## [Saved data entries]
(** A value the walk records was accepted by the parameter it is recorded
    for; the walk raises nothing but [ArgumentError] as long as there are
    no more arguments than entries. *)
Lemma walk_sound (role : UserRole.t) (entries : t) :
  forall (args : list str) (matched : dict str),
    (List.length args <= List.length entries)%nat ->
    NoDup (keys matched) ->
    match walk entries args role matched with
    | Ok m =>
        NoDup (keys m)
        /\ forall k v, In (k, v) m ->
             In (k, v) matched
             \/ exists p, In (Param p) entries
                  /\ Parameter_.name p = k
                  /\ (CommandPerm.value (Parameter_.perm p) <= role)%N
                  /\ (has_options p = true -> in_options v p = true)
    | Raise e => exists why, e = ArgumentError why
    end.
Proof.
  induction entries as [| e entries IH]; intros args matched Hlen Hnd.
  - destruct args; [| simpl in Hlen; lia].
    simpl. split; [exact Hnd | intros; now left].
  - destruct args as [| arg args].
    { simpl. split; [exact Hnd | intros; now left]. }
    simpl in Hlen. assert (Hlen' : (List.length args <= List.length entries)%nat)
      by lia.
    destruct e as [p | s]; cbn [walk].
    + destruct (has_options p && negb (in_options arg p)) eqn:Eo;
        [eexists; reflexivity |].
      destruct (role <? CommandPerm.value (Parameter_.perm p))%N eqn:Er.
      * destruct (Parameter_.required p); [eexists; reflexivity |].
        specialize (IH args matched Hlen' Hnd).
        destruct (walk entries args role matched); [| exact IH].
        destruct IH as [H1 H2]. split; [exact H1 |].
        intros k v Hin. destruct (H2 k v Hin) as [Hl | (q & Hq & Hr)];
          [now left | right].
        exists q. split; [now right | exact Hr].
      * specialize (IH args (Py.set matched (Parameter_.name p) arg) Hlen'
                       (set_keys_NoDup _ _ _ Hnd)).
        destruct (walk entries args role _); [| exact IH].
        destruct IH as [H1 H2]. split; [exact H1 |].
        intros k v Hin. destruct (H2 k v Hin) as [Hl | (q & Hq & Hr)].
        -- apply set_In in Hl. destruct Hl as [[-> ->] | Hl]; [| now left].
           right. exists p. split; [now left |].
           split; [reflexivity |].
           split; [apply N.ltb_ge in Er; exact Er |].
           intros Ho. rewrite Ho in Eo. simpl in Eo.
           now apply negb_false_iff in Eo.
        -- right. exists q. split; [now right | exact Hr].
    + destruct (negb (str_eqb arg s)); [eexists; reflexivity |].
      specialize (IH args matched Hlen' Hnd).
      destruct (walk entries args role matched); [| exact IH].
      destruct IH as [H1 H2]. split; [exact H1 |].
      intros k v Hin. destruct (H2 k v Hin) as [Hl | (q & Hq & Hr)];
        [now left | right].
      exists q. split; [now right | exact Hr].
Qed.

## [Task description]
Return every entry verbatim.

## [Output of the exercise]
(** A value the walk records was accepted by the parameter it is recorded
    for; the walk raises nothing but [ArgumentError] as long as there are
    no more arguments than entries. *)
Lemma walk_sound (role : UserRole.t) (entries : t) :
  forall (args : list str) (matched : dict str),
    (List.length args <= List.length entries)%nat ->
    NoDup (keys matched) ->
    match walk entries args role matched with
    | Ok m =>
        NoDup (keys m)
        /\ forall k v, In (k, v) m ->
             In (k, v) matched
             \/ exists p, In (Param p) entries
                  /\ Parameter_.name p = k
                  /\ (CommandPerm.value (Parameter_.perm p) <= role)%N
                  /\ (has_options p = true -> in_options v p = true)
    | Raise e => exists why, e = ArgumentError why
    end.
Proof.
  induction entries as [| e entries IH]; intros args matched Hlen Hnd.
  - destruct args; [| simpl in Hlen; lia].
    simpl. split; [exact Hnd | intros; now left].
  - destruct args as [| arg args].
    { simpl. split; [exact Hnd | intros; now left]. }
    simpl in Hlen. assert (Hlen' : (List.length args <= List.length entries)%nat)
      by lia.
    destruct e as [p | s]; cbn [walk].
    + destruct (has_options p && negb (in_options arg p)) eqn:Eo;
        [eexists; reflexivity |].
      destruct (role <? CommandPerm.value (Parameter_.perm p))%N eqn:Er.
      * destruct (Parameter_.required p); [eexists; reflexivity |].
        specialize (IH args matched Hlen' Hnd).
        destruct (walk entries args role matched); [| exact IH].
        destruct IH as [H1 H2]. split; [exact H1 |].
        intros k v Hin. destruct (H2 k v Hin) as [Hl | (q & Hq & Hr)];
          [now left | right].
        exists q. split; [now right | exact Hr].
      * specialize (IH args (Py.set matched (Parameter_.name p) arg) Hlen'
                       (set_keys_NoDup _ _ _ Hnd)).
        destruct (walk entries args role _); [| exact IH].
        destruct IH as [H1 H2]. split; [exact H1 |].
        intros k v Hin. destruct (H2 k v Hin) as [Hl | (q & Hq & Hr)].
        -- apply set_In in Hl. destruct Hl as [[-> ->] | Hl]; [| now left].
           right. exists p. split; [now left |].
           split; [reflexivity |].
           split; [apply N.ltb_ge in Er; exact Er |].
           intros Ho. rewrite Ho in Eo. simpl in Eo.
           now apply negb_false_iff in Eo.
        -- right. exists q. split; [now right | exact Hr].
    + destruct (negb (str_eqb arg s)); [eexists; reflexivity |].
      specialize (IH args matched Hlen' Hnd).
      destruct (walk entries args role matched); [| exact IH].
      destruct IH as [H1 H2]. split; [exact H1 |].
      intros k v Hin. destruct (H2 k v Hin) as [Hl | (q & Hq & Hr)];
        [now left | right].
      exists q. split; [now right | exact Hr].
Qed.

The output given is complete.